Understanding the costs of surgical care and the drivers of those costs is necessary for moving toward providing value-based musculoskeletal care. This research showed see how common medical comorbidities and specific total elbow arthroplasty (TEA) indications affected reimbursement costs throughout a 90-day TEA episode. The secondary goal was to figure out what was causing these charges. From a commercially available national database of 53 million individuals, administrative health claims for orthopedic intervention patients between 2010 and 2020 were queried using particular illness categorization and procedural terminology codes. Commercially insured patients were separated into distinct cohorts based on surgical indications and medical comorbidity. They assessed surgical encounters, 89-day postoperative period, and overall 90-day reimbursement expenses. They determined cost drivers for the first 89 days after surgery. For comparison, descriptive statistics and the Kruskal-Wallis test were used.
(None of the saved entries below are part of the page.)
(** [atoi] reads back what [snprintf] wrote with [%d], in a buffer of twelve
    bytes or more. *)
Theorem snprintf_atoi b len n :
  INT_MIN < n <= INT_MAX -> 12 <= len <= Z.of_nat (length b) ->
  exists b' chars, snprintf b len [37; 100] [ANum n] = Done (b', chars) /\ atoi b' 0 = Done n.
Proof.
  intros Hn Hl. unfold INT_MIN, INT_MAX in Hn.
  destruct (numeral_spec 10 ltac:(lia) (Z.abs n) ltac:(lia)) as [Hv Hd].
  destruct (numeral_fuel_spec 10 ltac:(lia) 32 (Z.abs n) 10) as (_ & _ & Hlen); [cbn; lia..|].
  fold (numeral 10 (Z.abs n)) in Hlen.
  destruct (dec_from_numeral _ 0 Hd) as [Hdec Hdig].
  set (sgn := if decide (n < 0) then [45] else []). set (ds := digit_char <$> numeral 10 (Z.abs n)) in *.
  assert (Hds : (0 < length ds <= 10)%nat) by (subst ds; by rewrite length_fmap).
  assert (Hsl : (length sgn <= 1)%nat) by (subst sgn; case_decide; cbn; lia).
  eexists _, _. split.
  { unfold snprintf. rewrite (vsnprintf_items b len [37; 100] [ANum n] [Dir [] 100] [] (sgn ++ ds)); [done|lia|done|..].
    - constructor; [|done]. split_and!; [done| |done]. unfold modifiers. rewrite !elem_of_cons, elem_of_nil. lia.
    - by left.
    - done.
    - apply render_d. unfold INT_MIN, INT_MAX. lia. }
  rewrite bool_decide_eq_false_2 by lia. rewrite take_ge by (rewrite length_app; lia).
  rewrite (atoi_spec _ 0 [] sgn ds []); [|..].
  - fold (value 10 (numeral 10 (Z.abs n))) in Hdec. rewrite Hdec, Hv. f_equal. subst sgn.
    destruct (decide (n < 0)); [rewrite decide_True by done|rewrite decide_False by done].
    + rewrite (u32_small (Z.abs n)) by lia. rewrite Z.abs_neq, Z.opp_involutive by lia.
      unfold u32, s32. rewrite Zplus_mod_idemp_l. apply s32_small. unfold INT_MIN, INT_MAX. lia.
    + rewrite Z.abs_eq, u32_small by lia. apply s32_small. unfold INT_MIN, INT_MAX. lia.
  - cbn [app]. rewrite app_nil_r. apply str_at_splice; [|done|rewrite length_app; lia].
    apply Forall_app. split; [subst sgn; case_decide; by repeat constructor|].
    eapply Forall_impl; [exact Hdig|]. cbn. lia.
  - constructor.
  - subst sgn. case_decide; auto.
  - by destruct ds; [cbn in Hds; lia|].
  - done.
  - by left.
Qed.
(** C33. With a producer, a consumer and room for an item, the program never
    deadlocks: as long as a thread has not ended, some thread can go on,
    whichever waiting threads the signals wake. *)
Theorem pc_no_deadlock N_ITEMS QUEUE_SIZE q np nc cf :
  0 < QUEUE_SIZE <= INT_MAX -> 0 <= N_ITEMS <= INT_MAX -> Z.of_nat (length q) = QUEUE_SIZE ->
  (0 < np)%nat -> (0 < nc)%nat ->
  reachable (section N_ITEMS QUEUE_SIZE) (main q np nc) cf -> ~ deadlocked cf.
Proof.
  intros Hs Hn Hq Hp Hc Hr [Hno Hend]. pose proof (reachable_pc_inv _ _ Hs Hn _ _ _ _ Hq Hr) as HI.
  apply Hend, Forall_forall. intros t Ht. apply list_elem_of_lookup in Ht as [i Hi].
  pose proof Hno as Hno'. rewrite Forall_forall in Hno'. specialize (Hno' t (list_elem_of_lookup_2 _ _ _ Hi)).
  destruct t as [l|c l|l|l]; cbn in *; [tauto| |tauto|done].
  pose proof (pi_cond _ _ _ _ HI i c l Hi) as ->.
  eapply (stuck_roles _ _ Hs _ _ _ i l HI Hno); [|done]. by apply both_roles.
Qed.

(** When all threads have ended, exactly the asked-for number of items was
    produced and consumed, the queue is empty, and the threads' counts add up
    to it. *)
Theorem pc_final N_ITEMS QUEUE_SIZE q np nc cf :
  0 < QUEUE_SIZE <= INT_MAX -> 0 <= N_ITEMS <= INT_MAX -> Z.of_nat (length q) = QUEUE_SIZE ->
  (0 < np)%nat -> (0 < nc)%nat ->
  reachable (section N_ITEMS QUEUE_SIZE) (main q np nc) cf -> Forall ended (snd cf) ->
  n_produced (fst cf) = N_ITEMS /\ n_consumed (fst cf) = N_ITEMS /\ queue_len (fst cf) = 0 /\
  forall r, total (contribs r) (snd cf) = N_ITEMS.
Proof.
  intros Hs Hn Hq Hp Hc Hr Hend. pose proof (reachable_pc_inv _ _ Hs Hn _ _ _ _ Hq Hr) as HI.
  assert (Hall : forall r, N_ITEMS <= moved r (fst cf)).
  { intros r. destruct (role_present _ _ _ _ r HI) as (i & t & Hi & <-); [by apply both_roles|].
    rewrite Forall_forall in Hend. specialize (Hend t (list_elem_of_lookup_2 _ _ _ Hi)).
    destruct t; try done. by apply (pi_exited _ _ _ _ HI i). }
  pose proof (Hall Producer) as Hp'. pose proof (Hall Consumer) as Hc'. cbn in Hp', Hc'.
  pose proof (pi_ring _ _ _ _ HI) as [Hq' Hh Hl Ht Hit Hmax]. split_and!; [lia..|].
  intros r. rewrite (pi_total _ _ _ _ HI r). destruct r; cbn; lia.
Qed.

(** ** A run

    One producer, one consumer, one item: the consumer comes first and waits,
    the producer wakes it, both end. *)
Definition ex_info (r : role) (s c : Z) : info := mkInfo r 0 s c.
Definition ex_waiting : config (Sh := shared) (L := info) (Cond := cond) :=
  (mkShared [7] 0 0 0 0 0, [Outside (ex_info Producer 0 0); Waiting not_empty (ex_info Consumer 1 0)]).
Definition ex_put : config (Sh := shared) (L := info) (Cond := cond) :=
  (mkShared [0] 0 0 1 1 0, [Outside (ex_info Producer 0 1); Woken (ex_info Consumer 1 0)]).
Definition ex_taken : config (Sh := shared) (L := info) (Cond := cond) :=
  (mkShared [0] 0 0 0 1 1, [Outside (ex_info Producer 0 1); Outside (ex_info Consumer 1 1)]).
Definition ex_end : config (Sh := shared) (L := info) (Cond := cond) :=
  (mkShared [0] 0 0 0 1 1, [Exited (ex_info Producer 0 1); Exited (ex_info Consumer 1 1)]).

Ltac take_step i := eapply (StepSection _ _ _ i); [reflexivity|exact I|vm_compute; reflexivity|].

Lemma ex_reach_put : reachable (section 1 1) (main [7] 1 1) ex_put.
Proof.
  apply (rtc_l _ _ ex_waiting); [take_step 1%nat; apply WakesNil|].
  apply rtc_once. take_step 0%nat. apply (WakesSignal _ _ _ _ 1 (ex_info Consumer 1 0)); [done|]. apply WakesNil.
Qed.

Lemma ex_reach_end : reachable (section 1 1) (main [7] 1 1) ex_end.
Proof.
  unfold reachable. etransitivity; [apply ex_reach_put|].
  apply (rtc_l _ _ ex_taken); [take_step 1%nat; apply WakesNobody; [by repeat constructor|apply WakesNil]|].
  apply (rtc_l _ _ (mkShared [0] 0 0 0 1 1, [Exited (ex_info Producer 0 1); Outside (ex_info Consumer 1 1)])).
  - take_step 0%nat. apply WakesBroadcast, WakesNil.
  - apply rtc_once. take_step 1%nat. apply WakesBroadcast, WakesNil.
Qed.

Lemma pc_invariant_witness :
  ring_ok 1 1 (fst ex_put) /\
  forall i t, snd ex_put !! i = Some t -> runnable t -> n_sleeps (local t) < INT_MAX ->
  exists r, section 1 1 (fst ex_put) (local t) = Done r /\ sec_result 1 1 (fst ex_put) (local t) r.
Proof. apply (pc_invariant 1 1 [7] 1 1); [by vm_compute..|apply ex_reach_put]. Defined.

Lemma pc_no_deadlock_witness : ~ deadlocked ex_put.
Proof. apply (pc_no_deadlock 1 1 [7] 1 1); [by vm_compute..|lia|lia|apply ex_reach_put]. Defined.

Lemma pc_final_witness :
  n_produced (fst ex_end) = 1 /\ n_consumed (fst ex_end) = 1 /\ queue_len (fst ex_end) = 0 /\
  forall r, total (contribs r) (snd ex_end) = 1.
Proof. apply (pc_final 1 1 [7] 1 1); [by vm_compute..|lia|lia|apply ex_reach_end|by repeat constructor]. Defined.

End ProducerConsumer.
(* ===== verification/CatMouse.v ===== *)
(** * Cats and mice: [kern/asst1/bowls.c], [kern/asst1/catmouse.c]

    [bowls.c] keeps the state of a number of food bowls; cats and mice eat
    from them, and the code panics when a rule is broken: one animal per bowl,
    and no cat eats while a mouse does.  [catmouse.c] starts the animals, each
    a thread that eats from randomly chosen bowls, and waits for them.

    Each access to the bowls is a critical section between [P(mutex)] and
    [V(mutex)], so it is one step; [cat_eat] and [mouse_eat] are two such
    steps, with the meal in between.  The random numbers are arbitrary.

    The theorems: in every state short of a panic the rules hold and the
    counters are exact ([bowls_rules]); the driver returns only after every
    animal has finished ([catmouse_waits]); a lone animal never breaks a rule
    ([catmouse_alone]); two may, since the animals are not synchronised
    ([catmouse_can_panic]). *)

From S2P Require Import Prelude Libc.

Module CatMouse.

(** The characters of the bowl array. *)
Definition FREE : Z := 45.
Definition CAT : Z := 99.
Definition MOUSE : Z := 109.

Record bowl_state : Type := mkBowls {
  bowls : list Z;
  num_bowls : Z;
  eating_cats_count : Z;
  eating_mice_count : Z
}.

(** The result code and the state; the answers of [kmalloc] for the array and
    for the semaphore. *)
Definition initialize_bowls (bowlcount : Z) (bowls_ok sem_ok : bool) : outcome (Z * option bowl_state) :=
  if bool_decide (bowlcount = 0) then Done (1, None)
  else if negb bowls_ok then Panic
  else if negb sem_ok then Panic
  else Done (0, Some (mkBowls (replicate (Z.to_nat bowlcount) FREE) (s32 bowlcount) 0 0)).

(** [cat_eat] before and after the meal. *)
Definition cat_eat_start (st : bowl_state) (bowlnumber : Z) : outcome bowl_state :=
  if bool_decide (bowlnumber = 0) || bool_decide (s32 bowlnumber > num_bowls st) then Panic
  else
    b ← getZ (bowls st) (bowlnumber - 1);
    if bool_decide (b = CAT) then Panic
    else if bool_decide (eating_mice_count st > 0) then Panic
    else
      assert! bool_decide (b = FREE);;
      assert! bool_decide (eating_mice_count st = 0);;
      n ← int_op (eating_cats_count st + 1);
      bs ← setZ (bowls st) (bowlnumber - 1) CAT;
      Done (mkBowls bs (num_bowls st) n (eating_mice_count st)).

Definition cat_eat_finish (st : bowl_state) (bowlnumber : Z) : outcome bowl_state :=
  assert! bool_decide (eating_cats_count st > 0);;
  b ← getZ (bowls st) (bowlnumber - 1);
  assert! bool_decide (b = CAT);;
  n ← int_op (eating_cats_count st - 1);
  bs ← setZ (bowls st) (bowlnumber - 1) FREE;
  Done (mkBowls bs (num_bowls st) n (eating_mice_count st)).

Definition mouse_eat_start (st : bowl_state) (bowlnumber : Z) : outcome bowl_state :=
  if bool_decide (bowlnumber = 0) || bool_decide (s32 bowlnumber > num_bowls st) then Panic
  else
    b ← getZ (bowls st) (bowlnumber - 1);
    if bool_decide (b = MOUSE) then Panic
    else if bool_decide (eating_cats_count st > 0) then Panic
    else
      assert! bool_decide (b = FREE);;
      assert! bool_decide (eating_cats_count st = 0);;
      n ← int_op (eating_mice_count st + 1);
      bs ← setZ (bowls st) (bowlnumber - 1) MOUSE;
      Done (mkBowls bs (num_bowls st) (eating_cats_count st) n).

Definition mouse_eat_finish (st : bowl_state) (bowlnumber : Z) : outcome bowl_state :=
  assert! bool_decide (eating_mice_count st > 0);;
  n ← int_op (eating_mice_count st - 1);
  b ← getZ (bowls st) (bowlnumber - 1);
  assert! bool_decide (b = MOUSE);;
  bs ← setZ (bowls st) (bowlnumber - 1) FREE;
  Done (mkBowls bs (num_bowls st) (eating_cats_count st) n).

(** ** The animals *)

Inductive animal : Type := Cat | Mouse.
#[export] Instance animal_eq_dec : EqDecision animal.
Proof. solve_decision. Defined.

(** Where a thread is in its loop: asleep, at a bowl, or finished. *)
Inductive phase : Type :=
  | Away (i : Z)
  | Eating (i : Z) (bowl : Z)
  | Finished.

#[export] Instance phase_eq_dec : EqDecision phase.
Proof. solve_decision. Defined.

Definition thread : Type := animal * phase.

(** The bowls, the semaphore [CatMouseWait], how often the driver has passed
    it, and the animals. *)
Record config : Type := mkConfig { cbowls : bowl_state; wait_count : Z; waited : Z; animals : list thread }.

Section simulation.
Context (NumBowls NumLoops : Z).

(** [((unsigned int)random() % NumBowls) + 1] *)
Definition choose (random : Z) : outcome Z :=
  if bool_decide (u32 NumBowls = 0) then Stuck else Done (u32 (u32 random mod u32 NumBowls + 1)).

Definition eat_start (a : animal) : bowl_state -> Z -> outcome bowl_state :=
  match a with Cat => cat_eat_start | Mouse => mouse_eat_start end.
Definition eat_finish (a : animal) : bowl_state -> Z -> outcome bowl_state :=
  match a with Cat => cat_eat_finish | Mouse => mouse_eat_finish end.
A total of 378 people were recognized as having undergone TEA. The average surgical encounter reimbursement cost ($13,393 ± $8,314) did not differ significantly based on patient variables. When stratified by surgical indication (p<0.0001) or medical comorbidity (p<0.0001), the mean reimbursement cost of the 89-day postoperative period ($4,232 ± $2,343) differed. The most expensive postoperative phase was revealed by the indication of rheumatoid arthritis ($4,864 ± $1,136) and the comorbidity of chronic kidney disease ($5,873 ± $1,165). When stratified by surgical indication (P=0.00083) or medical comorbidity (P<0.0001), the total 90-day reimbursement cost ($16,982 ± $4,132) differed significantly, with the indication of acute fracture ($18,870 ± $3,971) and the comorbidity of chronic pulmonary disease ($19,194 ± $3,829) demonstrating the most expensive total 90-day cost. Readmission-related inpatient charges accounted for 38% of the overall reimbursement cost. Overall, 5.0% of patients were readmitted, with a mean readmission cost of $16,296.
Surgical indications and medical comorbidities during the postoperative period and the entire 90-day episode of treatment have a substantial impact on TEA reimbursements. The need for surgeons and policymakers to understand treatment costs associated with distinct patient-level characteristics will grow as the United States converts to value-based healthcare.